あまりの惨い光景に眩暈を覚えたが、今は椿をどうにかすることが大事だと冷静な対応を試みる。まずは椿の真っ青な顔に耳を近づけて呼吸を確認した。
かすかに呼吸する音が聞こえる。
「大丈夫、まだ生きてる。だけど出血量がヤバイ! 早く病院に運ばないと」
救急に連絡しようとしたが、ポケットに手を入れてから携帯がないことを思い出す。
「あークソ、お前ら電話持ってるか?」
「ごめんボクもジュリアも持ってナイ」
「そうか……仕方ねーな」
刻は泣きじゃくるジュリアをそっと椿から退かし、自分のネクタイをはずして血だらけの肩にきつく巻きつけた。その場を落ち着かせるように、静かな声で指示を出す。
「俺の携帯をリンが持ってる。どっちでもいいから早く救急車呼んでくれ」
「分かった! ボクがいく」
「よし。ジュリア、お前はタオルと毛布を持ってきてくれるか?」
「うっ、うん……」
震える声で返事をしたジュリアの手をハルが引き、ふたりは屋敷に向かって駆け出す。
その後ろ姿を見送って数秒としないうちに、ガラスが破砕するような音が刻の耳を揺さぶった。
「――!?」
音のする方に目をやると、すぐ前にある車のフロントガラスが粉々に割れている。
「なっ……何だ?」
立ち上がって様子を見ようとした瞬間、今度は鈍い音とともにボンネットが大きくへこみ、エンジンとの隙間から白い煙から激しく立ちのぼった。
「ちょ、」
突然の襲撃はそれではおさまらない。

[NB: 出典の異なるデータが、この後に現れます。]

Lemma parse_rules_sound_witness :
  ∃ e : Element,
    e ∈ element_children (childNodes (documentElement Extra.mixed)) ∧
    is_classifier e ∧ ¬ is_abstract e ∧
    attributes e !! "name" = Some "Cap" ∧
    "pn" = "pn" ∧
    [Some "x"] = feature_names e.
Proof.
  apply (parse_rules_sound Extra.mixed "pn"
           {| name := "Cap"; ns := "pn"; attrs := ["x"] |}).
  change ({| name := "Cap"; ns := "pn"; attrs := ["x"] |}
          ∈ [ {| name := "Cap"; ns := "pn"; attrs := ["x"] |};
              {| name := "Shuffled"; ns := "pn"; attrs := ["b"; "a"; "b"] |} ]).
  apply list_elem_of_here.
Defined.

(** X7.  The nodes among the children of the root that are not
    elements (text, CDATA sections, processing instructions and
    comments) never change the extraction, the exception it may end
    with included: two documents with the same element children under
    the root give the same result. *)
Theorem parse_rules_ignores_other_nodes (doc doc' : Document) (ns_prefix : string) :
  element_children (childNodes (documentElement doc))
  = element_children (childNodes (documentElement doc')) →
  parse_rules doc ns_prefix = parse_rules doc' ns_prefix.
Proof. intros Heq. by rewrite !parse_rules_elements, Heq. Qed.

Lemma parse_rules_ignores_other_nodes_witness :
  parse_rules Sample.scenario "pn"
  = parse_rules
      (mkDocument
         (mkElement "ecore:EPackage" ∅
            [ ElementNode Sample.foo; ProcessingInstructionNode "xml-stylesheet" "";
              ElementNode Sample.bar; CDATASectionNode "<>";
              ElementNode Sample.baz ]))
      "pn".
Proof.
  apply (parse_rules_ignores_other_nodes Sample.scenario); reflexivity.
Defined.

(** ** More on the driver *)

Section MoreDriverFacts.

Context (xml_parse : string → option Document).

(** The runs of [main]: it fails before it opens the output, nothing
    but the read behind it, or it gets as far as the loop. *)
Lemma main_cases (ecore_file model_name : string) (w : World) :
  (∃ e, main xml_parse ecore_file model_name w = (Raise e, log (EvRead ecore_file) w) ∧
        ¬ ∃ text doc ns_prefix,
            files w !! ecore_file = Some text ∧ xml_parse text = Some doc ∧
            attributes (documentElement doc) !! "nsPrefix" = Some ns_prefix) ∨
  (∃ text doc ns_prefix,
     files w !! ecore_file = Some text ∧ xml_parse text = Some doc ∧
     attributes (documentElement doc) !! "nsPrefix" = Some ns_prefix).
Proof.
  destruct (files w !! ecore_file) as [text|] eqn:Hfile.
  2:{ left. exists (IOError ecore_file). split; [by apply main_no_file|].
      by intros (? & ? & ? & ? & _). }
  destruct (xml_parse text) as [doc|] eqn:Hparse.
  2:{ left. exists ExpatError. split; [by eapply main_malformed|].
      intros (? & ? & ? & ? & ? & _). congruence. }
  destruct (attributes (documentElement doc) !! "nsPrefix") as [ns_prefix|] eqn:Hns.
  2:{ left. exists (KeyError "nsPrefix"). split; [by eapply main_no_prefix|].
      intros (? & ? & ? & ? & ? & ?). congruence. }
  right. by exists text, doc, ns_prefix.
Qed.

(** X8.  [main] returns only when the input file exists and parses,
    the root carries [nsPrefix] and every element child of the root is
    extractable ([xsi:type] on each of them, [name] on the concrete
    classifiers and on their structural features); the value it
    returns is then 0.  A schema that misses one of these never gets
    its report. *)
Theorem main_returns_only_if
    (ecore_file model_name : string) (w w' : World) (status : Z) :
  main xml_parse ecore_file model_name w = (Ok status, w') →
  status = 0%Z ∧
  ∃ text doc ns_prefix,
    files w !! ecore_file = Some text ∧
    xml_parse text = Some doc ∧
    attributes (documentElement doc) !! "nsPrefix" = Some ns_prefix ∧
    Forall extractable (element_children (childNodes (documentElement doc))).
Proof.
  intros Hmain.
  destruct (main_Ok_inv _ _ _ _ _ _ Hmain)
    as (text & doc & ns_prefix & Hfile & Hparse & Hns & Hend & Hstatus).
  split; [done|].
  exists text, doc, ns_prefix. do 3 (split; [done|]).
  rewrite parse_rules_elements in Hend.
  destruct (extractable_split (element_children (childNodes (documentElement doc))))
    as [Hall|(before & e & after & Heq & Hbefore & He)]; [done|].
  rewrite Heq in Hend.
  destruct (parse_rules_from_first_failure 0 before after e ns_prefix Hbefore He)
    as [Hfail _].
  congruence.
Qed.

(** X9.  When the extraction fails at an element child of the root,
    the run ends with that [KeyError], and the output file, which was
    opened before, is left with the header and the blocks of the rules
    of the classifiers in front of that element; whatever the file
    held before is gone, no report is printed, and the last thing done
    to the file is to close it. *)
Theorem main_leaves_partial_output
    (ecore_file model_name : string) (w : World)
    (text : string) (doc : Document) (ns_prefix : string)
    (before after : list Element) (e : Element) :
  files w !! ecore_file = Some text →
  xml_parse text = Some doc →
  attributes (documentElement doc) !! "nsPrefix" = Some ns_prefix →
  element_children (childNodes (documentElement doc)) = before ++ e :: after →
  Forall extractable before →
  ¬ extractable e →
  let out := model_name +:+ ".atl" in
  ∃ w' : World,
    main xml_parse ecore_file model_name w = (Raise (KeyError (missing_key e)), w') ∧
    files w'
    = <[out := header model_name ns_prefix
               +:+ str_concat (rule_block <$> omap id (slots_of ns_prefix before))]>
        (files w) ∧
    stdout w' = stdout w ∧
    last (fs_log w') = Some (EvClose out).
Proof.
  intros Hfile Hparse Hns Heq Hbefore He out.
  destruct (parse_rules_from_first_failure 0 before after e ns_prefix Hbefore He)
    as [Hraised Hyielded].
  rewrite <- Heq, <- parse_rules_elements in Hraised, Hyielded.
  eexists. split; [|split; [|split]].
  - erewrite main_spec by done. rewrite Hraised. reflexivity.
  - cbn [files]. unfold written. by rewrite Hyielded.
  - done.
  - cbn [fs_log]. by rewrite !app_assoc, last_snoc.
Qed.

End MoreDriverFacts.

Lemma main_leaves_partial_output_witness :
  ∃ w' : World,
    main Extra.xml_parse "late.ecore" "L" Extra.world = (Raise (KeyError "name"), w') ∧
    files w'
    = <["L.atl" :=
          header "L" "pn"
          +:+ str_concat
                [ rule_block {| name := "Foo"; ns := "pn"; attrs := ["a"; "b"] |};
                  rule_block {| name := "Shuffled"; ns := "pn";
                                attrs := ["b"; "a"; "b"] |} ]]>
        (files Extra.world) ∧
    stdout w' = "" ∧
    last (fs_log w') = Some (EvClose "L.atl").
Proof.
  apply (main_leaves_partial_output Extra.xml_parse "late.ecore" "L" Extra.world
           "<late/>" Extra.late "pn"
           [Sample.foo; Sample.shuffled] [Sample.capital] Extra.nameless);
    try reflexivity; apply (bool_decide_unpack _); vm_compute; exact I.
Defined.

Lemma raised_None_extractable (doc : Document) (ns_prefix : string) :
  raised (parse_rules doc ns_prefix) = None →
  Forall extractable (element_children (childNodes (documentElement doc))).
Proof.
  intros Hend. rewrite parse_rules_elements in Hend.
  destruct (extractable_split (element_children (childNodes (documentElement doc))))
    as [Hall|(before & e & after & Heq & Hbefore & He)]; [done|].
  rewrite Heq in Hend.
  destruct (parse_rules_from_first_failure 0 before after e ns_prefix Hbefore He)
    as [Hfail _].
  congruence.
Qed.

Lemma slot_of_rule_bearing (ns_prefix : string) (e : Element) :
  extractable e → concrete_classifier e →
  (∃ r, slot_of ns_prefix e = Some r) ↔ structural_features e ≠ [].
Proof.
  intros [_ Hnames] Hconcrete.
  destruct (proj2 (get_rule_Ok_iff e ns_prefix) (Hnames Hconcrete)) as [slot Hslot].
  unfold slot_of. rewrite Hslot. destruct slot as [r|].
  - split; [|by eexists]. intros _ Hnone.
    destruct (get_rule_Some_inv _ _ _ Hslot) as (_ & _ & Hattrs & Hne).
    unfold feature_names in Hattrs. rewrite Hnone in Hattrs.
    by destruct (attrs r).
  - split; [by intros [? ?]|]. intros Hfeatures. exfalso.
    rewrite get_rule_spec in Hslot.
    destruct (attributes e !! "name"); [|done].
    destruct (names_of (childNodes e)) as [[|a names]|] eqn:Hn; try done.
    apply names_of_Some in Hn. unfold feature_names in Hn.
    by destruct (structural_features e).
Qed.

Lemma written_count (ns_prefix : string) (elems : list Element) :
  Forall extractable elems →
  length (omap id (slots_of ns_prefix elems)) = length (filter rule_bearing elems).
Proof.
  unfold slots_of. induction 1 as [|e elems He _ IH]; [done|].
  rewrite !filter_cons.
  pose proof (slot_of_rule_bearing ns_prefix e He) as Hslot.
  destruct (decide (concrete_classifier e)) as [Hc|Hc].
  - cbn [fmap list_fmap omap list_omap id]. specialize (Hslot Hc).
    destruct (slot_of ns_prefix e) as [r|].
    + rewrite decide_True; [cbn; by rewrite IH|].
      split; [done|]. apply Hslot. by eexists.
    + rewrite decide_False; [done|].
      intros [_ Hf]. apply Hslot in Hf as [? ?]. done.
  - rewrite decide_False; [done|]. by intros [? _].
Qed.

Section MoreDriverRuns.

Context (xml_parse : string → option Document).

(** X10.  Whatever the run, [main] changes no file but
    [<model_name>.atl] and writes nothing to the error stream. *)
Theorem main_touches_only_output
    (ecore_file model_name : string) (w : World) (path : string) :
  path ≠ model_name +:+ ".atl" →
  files (main xml_parse ecore_file model_name w).2 !! path = files w !! path ∧
  stderr (main xml_parse ecore_file model_name w).2 = stderr w.
Proof.
  intros Hpath.
  destruct (main_cases xml_parse ecore_file model_name w)
    as [(e & -> & _)|(text & doc & ns_prefix & Hfile & Hparse & Hns)]; [done|].
  erewrite main_spec by done. cbn [snd files stderr].
  by rewrite lookup_insert_ne.
Qed.

(** X11.  Running [main] again after a run that returned, on the same
    arguments and with an input other than the output file, returns
    again, leaves every file as the first run left it and prints the
    same report once more. *)
Theorem main_rerun
    (ecore_file model_name : string) (w w1 : World) (status : Z) :
  ecore_file ≠ model_name +:+ ".atl" →
  main xml_parse ecore_file model_name w = (Ok status, w1) →
  ∃ (w2 : World) (line : string),
    main xml_parse ecore_file model_name w1 = (Ok status, w2) ∧
    files w2 = files w1 ∧
    stdout w1 = stdout w +:+ line ∧
    stdout w2 = stdout w1 +:+ line.
Proof.
  intros Hpaths Hmain.
  destruct (main_Ok_inv _ _ _ _ _ _ Hmain)
    as (text & doc & ns_prefix & Hfile & Hparse & Hns & Hend & ->).
  erewrite main_spec in Hmain by done. rewrite Hend in Hmain.
  injection Hmain as <-.
  eexists _, (report (length (written (parse_rules doc ns_prefix)))).
  split; [|split; [|split]].
  - erewrite main_spec; [|by cbn [files]; rewrite lookup_insert_ne|done|done].
    rewrite Hend. reflexivity.
  - cbn [files]. apply (insert_insert_eq (M := gmap string)).
  - done.
  - done.
Qed.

息をつく間もなく、身をすくめた刻のすぐ後ろの地面がはじけ飛ぶ。
「おわっ!?」
驚愕して振り返ると、削れた地面の穴が大きく穴があいていた。
(何だこれ!? いったいどこから……)
全身に緊張を走らせ、あたりを見まわす。
車越しに見える、塀と草むらを挟んだ先にある向かい宅。少し離れた場所に位置するその家の屋根の上に、月明りに照らされた人影があった。
男か女か分からないが、こちらを見下ろすように立っている。
その人影の手のあたりが強く光ったと思うと、次の瞬間、光りを帯びた手をこちらに向けてきた――。
嫌な予感がした刻は、椿にかぶさるように伏せた。
うつぶせになって地面と直接触れた腹から、ドゥン、と強い振動が伝わってくる。
ゆっくり目をあけて足もとの土を見ると、さっきと同じように小さい隕石が落ちたかと思うくらいの穴ができていた。
「マジかよ……」
冷や汗が頬をつたう。あと少しずれていれば足首から先がなくなっていたかも知れない。
(間違いない。あの屋根の上の奴の仕業だ!)
とりあえず攻撃が高い位置からだと分かった刻は、できるだけ盾となる車に寄り添い、椿を庇うように身をさらに低く小さくした。
「刻くん! 椿ちゃん!!」
「ジュリア、行っちゃ駄目だヨ! 何でか分からないけど、敵は刻サン達を狙ってる」
少し離れた場所では、刻達に近づこうとするジュリアをハルが必死に押さえていた。
「でもハル、このままじゃふたりが死んじゃう!」
「ボク達にはどうしようもできないでショ! おとなしくしてるしかないヨ!」
「そのとおりだ。ハル、ジュリアを連れて屋敷の中で隠れてろ、いいな」
「ハイ!…………って、え?」
いきなり背後から聞こえた馴染みのある声に、ハルとジュリアが同時に振り返る。
声の主は彼らを追い越し、刻達のもとへ駆けていった。